Although six studies reported adverse health events (e.g., injury, illness) [65, 66, 99, 100, 111, 115] these were not directly linked to the PJT interventions. Thus, PJT seems a safe training method for soccer players aiming to improve maximal strength performance. Strength adaptations related to reduced injury risk were noted in some studies. In youth males (age, ~ 17 years) [122], the ratio of dominant leg/non-dominant leg peak torque for the knee extensors and flexors improved (~ 10%) after five weeks of training. Among adult males (age, ~ 21 years), eight weeks of training improved the hamstring eccentric:quadriceps concentric ratio, although only after unloaded jump training (7%) compared to loaded jumps (1%) [98]. Another study with adult males (age, ~ 23 years) [115], after seven weeks of training, noted significant improvements (5–10%) in hamstring/quadriceps peak concentric torque ratio in the dominant and non-dominant leg, and in the hamstring eccentric:quadriceps concentric peak torque ratio in the dominant and non-dominant leg. Reduced injuries are related to team success (e.g., position of the team in the league) [128]. However, among the studies (n = 24) that did not report soreness, pain, fatigue, injury, damage, or related adverse health effects, it is unclear if the lack of reporting was due to a true absence of adverse effects or merely due to the omission (i.e., non-deliberate) of such information in the reporting of the study methods.
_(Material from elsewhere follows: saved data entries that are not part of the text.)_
Ltac records :=
  cbn [pp_socket pp_incoming pp_disposed ws_socket ws_permessageDeflate
       recordedInflateBytes md_protocolHolder md_disposed ed_protocolHolder
       remoteStartParams ed_extensionHost ed_disposed ed_onDidClientDisconnect
       eh_uriTransformerPath eh_socket eh_protocolHolder eh_disposed
       extensionHostProcess messageListeners exitListeners errorListeners] in *.

(** Closes a goal that compares two results on stores built by the
    setters. *)
Ltac same_store :=
  apply (f_equal (pair _)); apply world_eq; fields; records;
  rewrite <- ?app_assoc; cbn [app]; reflexivity.

End Run.

(* ===================================================================== *)
(** ** Properties of the session broker *)
(* ===================================================================== *)

Module BrokerFacts.
Import Platform WebsocketUpgrade Broker Run.

Section Facts.
Context `{Externals}.

(** The store after [abortWebSocketConnection]: the error is sent, the
    protocol is disposed, its socket is drained and disposed; nothing
    else changes. *)
Lemma abortWebSocketConnection_run holder reason w st :
  protocols w !! persistentProtocol holder = Some st ->
  abortWebSocketConnection holder reason w
  = (Returned tt,
     set_trace
       (fun t => t ++ [SendControl (persistentProtocol holder) (errorMessage reason);
                       ProtocolDispose (persistentProtocol holder);
                       WsDrain (pp_socket st); WsDispose (pp_socket st)])
       (set_protocols
          <[persistentProtocol holder
              := mkProtocol (pp_socket st) (pp_incoming st) true]> w)).
Proof.
  intros Hp. unfold abortWebSocketConnection, getProtocol.
  do 5 step. rewrite emit_run. same_store.
Qed.
(** [POST /auth/register]. *)
Definition POST_register (hashSync : string -> string) (now : string) (db : DB.t)
    (req : RegisterRequest.t) : Response PublicUser.t * DB.t :=
  let email := RegisterRequest.email req in
  let password := RegisterRequest.password req in
  let role := RegisterRequest.role req in
  let display_name := RegisterRequest.display_name req in
  if JS.falsy email || JS.falsy password || JS.falsy role || JS.falsy display_name
  then (respond 400 (Failure "All fields are required"), db)
  else
    match UserRole_.of_string (str role) with
    | None => (respond 400 (Failure "Invalid role"), db)
    | Some role =>
        if negb (JS.test emailRegex (str email))
        then (respond 400 (Failure "Invalid email format"), db)
        else if Z.of_nat (String.length (str password)) <? 6
        then (respond 400 (Failure "Password must be at least 6 characters long"), db)
        else
          let (result, db') :=
            Auth.register hashSync now db (str email) (str password) role (str display_name) in
          match result with
          | Success _ => (respond 201 result, db')
          | _ => (respond 400 result, db')
          end
    end.

(** [GET /auth/verify]: the store is not an argument. *)
Definition GET_verify (jwt_verify : Auth.Verifier) (authHeader : option string)
  : Response Claims.t :=
  let token := Auth.bearer_token authHeader in
  if JS.falsy token then respond 401 (Failure "No token provided")
  else
    match Auth.verifyToken jwt_verify (str token) with
    | None => respond 401 (Failure "Invalid token")
    | Some decoded =>
        respond 200
          (Success (Claims.mk (Claims.id decoded) (Claims.email decoded)
                              (Claims.role decoded) (Claims.display_name decoded)))
    end.
Lemma spiky_kick (t : R) (k : nat) :
  (k < 100)%nat ->
  t = (10 / 11) ^ k ->
  CalculateDerivs spiky_loop seed t
  = [2 / 3 * (1 / t) * balanced_partition;
     2 / 3 * (1 / t) * (1 - balanced_partition); 0].
Proof.
  intros Hk ->. rewrite spiky_derivs, on_grid_member by exact Hk. reflexivity.
Qed.

Lemma ratio_ge_1 (a d : R) : 0 < d -> d <= a -> 1 <= a / d.
Proof.
  intros Hd Hle. apply (Rmult_le_reg_r d); [exact Hd |].
  unfold Rdiv. rewrite Rmult_assoc, Rinv_l by lra. lra.
Qed.

(** An attempt entered at time 0 with a step size on the grid: the two half
    steps and the whole step both end on the spike, and differ by more than
    the tolerance. *)
Lemma spiky_attempt (k : nat) :
  (k < 100)%nat ->
  ~ error_ratio (RKA4_attempt spiky_loop seed 0 ((10 / 11) ^ k)) < 1.
Proof.
  intros Hk. set (tau := (10 / 11) ^ k).
  assert (Htau : 0 < tau) by apply grid_pos.
  assert (Hfirst : RK4Solver spiky_loop seed 0 (tau * 0.5) = seed).
  { rewrite (RK4Solver_late_kick spiky_loop _ _ _ 0 (tau * 0.5) 0 0 0).
    - repeat f_equal; lra.
    - apply (spiky_rest _ 0 k); [lra | tauto].
    - apply (spiky_rest _ (1 / 4) k); [unfold tau; lra | tauto].
    - apply (spiky_rest _ (1 / 2) k); [unfold tau; lra | tauto]. }
  assert (Hsmall : RK4Solver spiky_loop seed (0 + tau * 0.5) (tau * 0.5)
                   = [1.242e-16 + balanced_partition / 18;
                      1.242e-16 + (1 - balanced_partition) / 18; 1]).
  { rewrite (RK4Solver_late_kick spiky_loop _ _ _ (0 + tau * 0.5) (tau * 0.5)
               (2 / 3 * (1 / tau) * balanced_partition)
               (2 / 3 * (1 / tau) * (1 - balanced_partition)) 0).
    - replace 0.5 with (1 / 2) by lra. repeat f_equal; field; lra.
    - apply (spiky_rest _ (1 / 2) k); [unfold tau; lra | tauto].
    - apply (spiky_rest _ (3 / 4) k); [unfold tau; lra | tauto].
    - replace (0 + tau * 0.5 + tau * 0.5) with tau by lra.
      apply (spiky_kick _ k Hk). reflexivity. }
  assert (Hbig : RK4Solver spiky_loop seed 0 tau
                 = [1.242e-16 + balanced_partition / 9;
                    1.242e-16 + (1 - balanced_partition) / 9; 1]).
  { rewrite (RK4Solver_late_kick spiky_loop _ _ _ 0 tau
               (2 / 3 * (1 / tau) * balanced_partition)
               (2 / 3 * (1 / tau) * (1 - balanced_partition)) 0).
    - repeat f_equal; field; lra.
    - apply (spiky_rest _ 0 k); [lra | tauto].
    - apply (spiky_rest _ (1 / 2) k); [unfold tau; lra | tauto].
    - replace (0 + tau) with tau by lra.
      apply (spiky_kick _ k Hk). reflexivity. }
  unfold RKA4_attempt. cbn [error_ratio]. rewrite Hfirst, Hsmall, Hbig.
  cbn [length]. rewrite error_ratios_3. cbn [max_element fold_left].
  intros Hlt.
  assert (Hone : 1 <= component_ratio spiky_loop
                        [1.242e-16 + balanced_partition / 18;
                         1.242e-16 + (1 - balanced_partition) / 18; 1]
                        [1.242e-16 + balanced_partition / 9;
                         1.242e-16 + (1 - balanced_partition) / 9; 1] 0).
  { unfold component_ratio. cbn [lookup_total list_lookup_total].
    cbn [spiky_loop Loop.parameters example_parameters Parameters.rka_error].
    unfold balanced_partition.
    rewrite Rabs_left, !Rabs_right by lra.
    apply ratio_ge_1; lra. }
  pose proof (Rmax_l (component_ratio spiky_loop
                        [1.242e-16 + balanced_partition / 18;
                         1.242e-16 + (1 - balanced_partition) / 18; 1]
                        [1.242e-16 + balanced_partition / 9;
                         1.242e-16 + (1 - balanced_partition) / 9; 1] 0)
                (component_ratio spiky_loop
                        [1.242e-16 + balanced_partition / 18;
                         1.242e-16 + (1 - balanced_partition) / 18; 1]
                        [1.242e-16 + balanced_partition / 9;
                         1.242e-16 + (1 - balanced_partition) / 9; 1] 1)) as Hl.
  match type of Hlt with
  | Rmax ?x ?y < 1 => pose proof (Rmax_l x y)
  end.
  lra.
Qed.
Moreover, some studies did not include in the methods section a description of instruments and protocols aimed to measure health effects (e.g., visual analogue pain scales; rating of perceived effort). Finally, these are surrogate outcomes and not direct measures of injury risk, and so they require careful interpretation. Future studies should elucidate the safety of PJT in soccer players by including robust measurement protocols and reporting methods.

Limitations

A study limitation is the reduced number of studies available to perform moderator analyses regarding PJT programming variables, players’ sex, and players’ competitive level.

Conclusions

Interventions involving PJT are more effective to improve maximal strength in soccer players compared to active, passive or intervention controls conditions involving traditional sport-specific training. This conclusion is derived from 27 studies with low-to-some risk of bias, low-to-high study heterogeneity, and low-to-very low certainty of evidence (GRADE rating), comprising 1,274 participants. The observed PJT-related maximal dynamic strength changes were similar for youth and adult players, and after shorter compared to longer interventions (i.e., < 8 vs. ≥ 8 weeks or < 16 vs. ≥ 16 sessions). Of the included studies, it seems that a minimal initial effective PJT dosage may involve one weekly training session for at least 5 weeks, involving ~ 70 jumps per session (usually at maximal intensity). However, the low-to-very low confidence in the available body of evidence precludes a robust recommendation for the implementation of PJT to improve maximal strength in soccer players.